The Brothers Grimm (2005)

reviewed by
David N. Butterworth

A film review by David N. Butterworth
Copyright 2005 David N. Butterworth
** (out of ****)

It's hard to believe that seven years have passed since former "Monty Python" animator-turned-feature director Terry Gilliam last made a movie, his 1998 adaptation of Hunter S. Thompson's "Fear and Loathing in Las Vegas" (with Johnny Depp). Actually, seven years have passed since Gilliam last *completed* a movie, one that subsequently landed a distributor and found its way into theaters.

If it *feels* like he's made one in the interim that's because of Keith Fulton and Louis Pepe's fascinating 2002 film "Lost in La Mancha," a dead-on documentary that deliciously details Gilliam's passionate--but ultimately failed--attempt to make "The Man Who Killed Don Quixote" (also with Johnny Depp), a disastrous project from start to un-finish in which everything that could go wrong did.

Time has not been kind to Gilliam. Watching his latest (completed) picture "The Brothers Grimm," a grim, grimy, and altogether pointless exercise when you come right down to it, you're not exactly convinced he's lost it as a filmmaker but you can't help but feel there's something missing here. A *lot* missing, in fact. Heart, for one thing. And humor, which it valiantly attempts on occasion yet invariably misses. And chemistry, of which there's none.

As for elegance or magical enchantment... well, there's none of those either.

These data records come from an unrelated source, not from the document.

(* ===== verification/TopologyManager.v ===== *)
(** * Caches and the topology manager
    (src/src/cluster/cache.c, src/src/cluster/topology_manager.c)

    The process-wide caches of format and topology, and the manager that changes the
    topology: it clones the cached topology, changes the clone, saves it on a quorum of
    disks, and only then replaces the cached one and notifies the callback. Each
    operation runs under the manager's mutex and is one step. *)

From S2P Require Import Prelude CInt CString XXHash DiskIO Json Format Topology TopologyQuorum.

(** ** Caches (cache.c) *)

Record format_cache := FormatCache {
  fc_format : option buckets_format;
  fc_initialized : bool
}.

Definition buckets_format_cache_init (c : format_cache) : format_cache :=
  if fc_initialized c then c else FormatCache None true.

Definition buckets_format_cache_cleanup (c : format_cache) : format_cache :=
  if fc_initialized c then FormatCache None false else c.

Definition buckets_format_cache_get (c : format_cache) : option buckets_format :=
  if fc_initialized c then fc_format c else None.

(** The cache keeps a clone. *)
Definition buckets_format_cache_set (c : format_cache) (format : option buckets_format)
    : buckets_error_t * format_cache :=
  if negb (fc_initialized c) then (BUCKETS_ERR_INVALID_ARG, c)
  else
    match format with
    | None => (BUCKETS_ERR_INVALID_ARG, c)
    | Some f =>
        match buckets_format_clone (Some f) with
        | None => (BUCKETS_ERR_NOMEM, c)
        | Some clone => (BUCKETS_OK, FormatCache (Some clone) (fc_initialized c))
        end
    end.

Definition buckets_format_cache_invalidate (c : format_cache) : format_cache :=
  if fc_initialized c then FormatCache None (fc_initialized c) else c.

Record topology_cache := TopologyCache {
  tc_topology : option buckets_cluster_topology;
  tc_initialized : bool
}.

Definition buckets_topology_cache_init (c : topology_cache) : topology_cache :=
  if tc_initialized c then c else TopologyCache None true.

Definition buckets_topology_cache_cleanup (c : topology_cache) : topology_cache :=
  if tc_initialized c then TopologyCache None false else c.

Definition buckets_topology_cache_get (c : topology_cache) : option buckets_cluster_topology :=
  if tc_initialized c then tc_topology c else None.

(** The cache takes the topology over. *)
Definition buckets_topology_cache_set (c : topology_cache)
    (topology : option buckets_cluster_topology) : buckets_error_t * topology_cache :=
  if negb (tc_initialized c) then (BUCKETS_ERR_INVALID_ARG, c)
  else
    match topology with
    | None => (BUCKETS_ERR_INVALID_ARG, c)
    | Some t => (BUCKETS_OK, TopologyCache (Some t) (tc_initialized c))
    end.

Definition buckets_topology_cache_invalidate (c : topology_cache) : topology_cache :=
  if tc_initialized c then TopologyCache None (tc_initialized c) else c.

(** ** The manager *)

(** A callback is a function identity and its user data. *)
Abbreviation callback_t := (nat * nat)%type.

Record topology_manager := TopologyManager {
  tm_disk_paths : list (option string);
  tm_callback : option callback_t;
  tm_initialized : bool
}.

(** The process: the manager, the topology cache, the disks, and the notifications sent
    so far, newest last. *)
Record tm_sys := TmSys {
  manager : topology_manager;
  cache : topology_cache;
  disk_fs : fs_t;
  notified : list (callback_t * buckets_cluster_topology)
}.

Definition buckets_topology_manager_init (s : tm_sys)
    (disk_paths : option (list (option string))) : buckets_error_t * tm_sys :=
  match disk_paths with
  | None => (BUCKETS_ERR_INVALID_ARG, s)
  | Some paths =>
      if (length paths =? 0)%nat then (BUCKETS_ERR_INVALID_ARG, s)
      else if tm_initialized (manager s) then (BUCKETS_ERR_INVALID_ARG, s)
      else (BUCKETS_OK, TmSys (TopologyManager paths None true) (cache s) (disk_fs s) (notified s))
  end.

Definition buckets_topology_manager_cleanup (s : tm_sys) : tm_sys :=
  if tm_initialized (manager s)
  then TmSys (TopologyManager [] None false) (cache s) (disk_fs s) (notified s) else s.

Definition buckets_topology_manager_get (s : tm_sys) : option buckets_cluster_topology :=
  if negb (tm_initialized (manager s)) then None else buckets_topology_cache_get (cache s).

Definition buckets_topology_manager_set_callback (s : tm_sys) (cb : option callback_t)
    : buckets_error_t * tm_sys :=
  if negb (tm_initialized (manager s)) then (BUCKETS_ERR_INVALID_ARG, s)
  else (BUCKETS_OK,
        TmSys (TopologyManager (tm_disk_paths (manager s)) cb (tm_initialized (manager s)))
              (cache s) (disk_fs s) (notified s)).

(** The deep copy, array by array. *)
Definition clone_topology (topology : option buckets_cluster_topology)
    : option buckets_cluster_topology :=
  match topology with
  | None => None
  | Some t =>
      Some {| version := version t; generation := generation t;
              deployment_id := deployment_id t; vnode_factor := vnode_factor t;
              pools := (λ p, {| pool_idx := pool_idx p;
                                sets := (λ s, {| set_idx := set_idx s; state := state s;
                                                 disks := disks s |}) <$> sets p |})
                         <$> pools t |}
  end.

Section Manager.
Context `{CJson}.
Context (envs : nat → write_env) (pid : N).

Definition buckets_topology_manager_load (read_ok : nat → bool) (s : tm_sys)
    : buckets_error_t * tm_sys :=
  if negb (tm_initialized (manager s)) then (BUCKETS_ERR_INVALID_ARG, s)
  else
    match buckets_topology_load_quorum read_ok (disk_fs s) (Some (tm_disk_paths (manager s))) with
    | None => (BUCKETS_ERR_QUORUM, s)
    | Some t =>
        match buckets_topology_cache_set (cache s) (Some t) with
        | (BUCKETS_OK, c) => (BUCKETS_OK, TmSys (manager s) c (disk_fs s) (notified s))
        | (err, _) => (err, s)
        end
    end.

Definition persist_and_notify (s : tm_sys) (t : buckets_cluster_topology)
    : buckets_error_t * tm_sys :=
  match buckets_topology_save_quorum envs pid (disk_fs s)
          (Some (tm_disk_paths (manager s))) (Some t) with
  | (BUCKETS_OK, fs) =>
      match clone_topology (Some t) with
      | None => (BUCKETS_ERR_NOMEM, TmSys (manager s) (cache s) fs (notified s))
      | Some clone =>
          match buckets_topology_cache_set (cache s) (Some clone) with
          | (BUCKETS_OK, c) =>
              (BUCKETS_OK,
               TmSys (manager s) c fs
                 (match tm_callback (manager s) with
                  | None => notified s
                  | Some cb => notified s ++ [(cb, t)]
                  end))
          | (err, c) => (err, TmSys (manager s) c fs (notified s))
          end
      end
  | (err, fs) => (err, TmSys (manager s) (cache s) fs (notified s))
  end.

(** The shape the four changes share: clone the cached topology, change the clone,
    persist it. *)
Definition manager_change (s : tm_sys)
    (change : option buckets_cluster_topology →
              buckets_error_t * option buckets_cluster_topology) : buckets_error_t * tm_sys :=
  match buckets_topology_cache_get (cache s) with
  | None => (BUCKETS_ERR_INVALID_ARG, s)
  | Some cached =>
      match clone_topology (Some cached) with
      | None => (BUCKETS_ERR_NOMEM, s)
      | Some topology =>
          match change (Some topology) with
          | (BUCKETS_OK, Some topology) => persist_and_notify s topology
          | (err, _) => (err, s)
          end
      end
  end.

Definition buckets_topology_manager_add_pool (s : tm_sys) : buckets_error_t * tm_sys :=
  if negb (tm_initialized (manager s)) then (BUCKETS_ERR_INVALID_ARG, s)
  else manager_change s buckets_topology_add_pool.

Definition buckets_topology_manager_add_set (s : tm_sys) (pidx : Z)
    (ds : option (list buckets_disk_info)) : buckets_error_t * tm_sys :=
  if negb (tm_initialized (manager s)) then (BUCKETS_ERR_INVALID_ARG, s)
  else
    match ds with
    | None => (BUCKETS_ERR_INVALID_ARG, s)
    | Some l =>
        if (length l =? 0)%nat then (BUCKETS_ERR_INVALID_ARG, s)
        else manager_change s (λ t, buckets_topology_add_set t pidx (Some l))
    end.

Definition buckets_topology_manager_mark_set_draining (s : tm_sys) (pidx sidx : Z)
    : buckets_error_t * tm_sys :=
  if negb (tm_initialized (manager s)) then (BUCKETS_ERR_INVALID_ARG, s)
  else manager_change s (λ t, buckets_topology_mark_set_draining t pidx sidx).

Definition buckets_topology_manager_mark_set_removed (s : tm_sys) (pidx sidx : Z)
    : buckets_error_t * tm_sys :=
  if negb (tm_initialized (manager s)) then (BUCKETS_ERR_INVALID_ARG, s)
  else manager_change s (λ t, buckets_topology_mark_set_removed t pidx sidx).

(** A change requested from the manager, which has no request that makes a set active
    again. *)
Definition manager_op (s : tm_sys) (op : topology_op) : buckets_error_t * tm_sys :=
  match op with
  | OpAddPool => buckets_topology_manager_add_pool s
  | OpAddSet pidx ds => buckets_topology_manager_add_set s pidx (Some ds)
  | OpSetState pidx sidx SET_STATE_DRAINING =>
      buckets_topology_manager_mark_set_draining s pidx sidx
  | OpSetState pidx sidx SET_STATE_REMOVED =>
      buckets_topology_manager_mark_set_removed s pidx sidx
  | OpSetState _ _ SET_STATE_ACTIVE => (BUCKETS_ERR_INVALID_ARG, s)
  end.
End Manager.

(** ** Lemmas *)

Lemma clone_topology_id t : clone_topology (Some t) = Some t.
Proof.
  destruct t as [v g d f ps]. simpl. do 2 f_equal.
  apply list_fmap_fix. intros [i ss]. simpl. f_equal. apply list_fmap_fix. by intros [].
Qed.

Section Spec.
Context `{CJsonLaws}.
Context (envs : nat → write_env) (pid : N).

Lemma persist_and_notify_spec s t err s' :
  persist_and_notify envs pid s t = (err, s') →
  manager s' = manager s ∧
  (err ≠ BUCKETS_OK → cache s' = cache s ∧ notified s' = notified s) ∧
  (err = BUCKETS_OK →
    buckets_topology_save_quorum envs pid (disk_fs s) (Some (tm_disk_paths (manager s)))
      (Some t) = (BUCKETS_OK, disk_fs s') ∧
    cache s' = TopologyCache (Some t) true ∧
    notified s' = notified s ++
      match tm_callback (manager s) with None => [] | Some cb => [(cb, t)] end).
Proof.
  unfold persist_and_notify. rewrite clone_topology_id. unfold buckets_topology_cache_set.
  destruct (buckets_topology_save_quorum _ _ _ _ _) as [[] fs];
    try (intros [= <- <-]; simpl; split_and!; done).
  destruct (tc_initialized (cache s)) eqn:Hi; simpl; intros [= <- <-]; simpl; [|done].
  split_and!; try done. destruct (tm_callback (manager s)); [done|by rewrite app_nil_r].
Qed.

No, "The Brothers Grimm" is a gloomy affair, a mostly unfunny attempt to dramatize the lives of the great sibling storytellers, Wilhelm and Jacob, or at least stage the spooky circumstances that inspired them to spin such classic fairytales as "Little Red Riding Hood," "Hansel and Gretel," and "Cinderella" among others. Positioned as con men in 19th Century Germany, Will and Jake effect complicated charades to earn their keep as witch hunters and demon slayers, much like what Scooby-Doo's creepy janitor did with all those holograms, wires, and wind machines.

Matt Damon and Heath Ledger play the Grimms with a period costumed uneasiness (Heath, in his serious specs, notebook in hand, fares better than Matt but not much). Jonathan Pryce is embarrassingly French--and therefore Pryce-less?--as Gallic Governor Delatombe and Monica Belluci ("The Passion of the Christ") acts playfully disinterested as the Mirror Queen. In fact, the only person who seems to be having any fun at all is Peter Stormare ("Constantine"'s Satan) who relishes his role of Cavaldi, an irrepressible Italian combatant employed as Delatombe's manic henchman.

"'Grimm"'s tone is scattershot at best with its special effects likewise all over the map. Given the film's budget, some $80 million, one would have expected more than what's on display here (the wolfman is particularly bad). But murky marks the spot, from murky peasant villages (ala "Jabberwocky" and "Monty Python and the Holy Grail") to even murkier dialogue to (mostly) murkier intents.

All told, in the case of Gilliam's seven-year itch it would appear to have taken his extraordinary talent to have turned this "Brothers'" grim.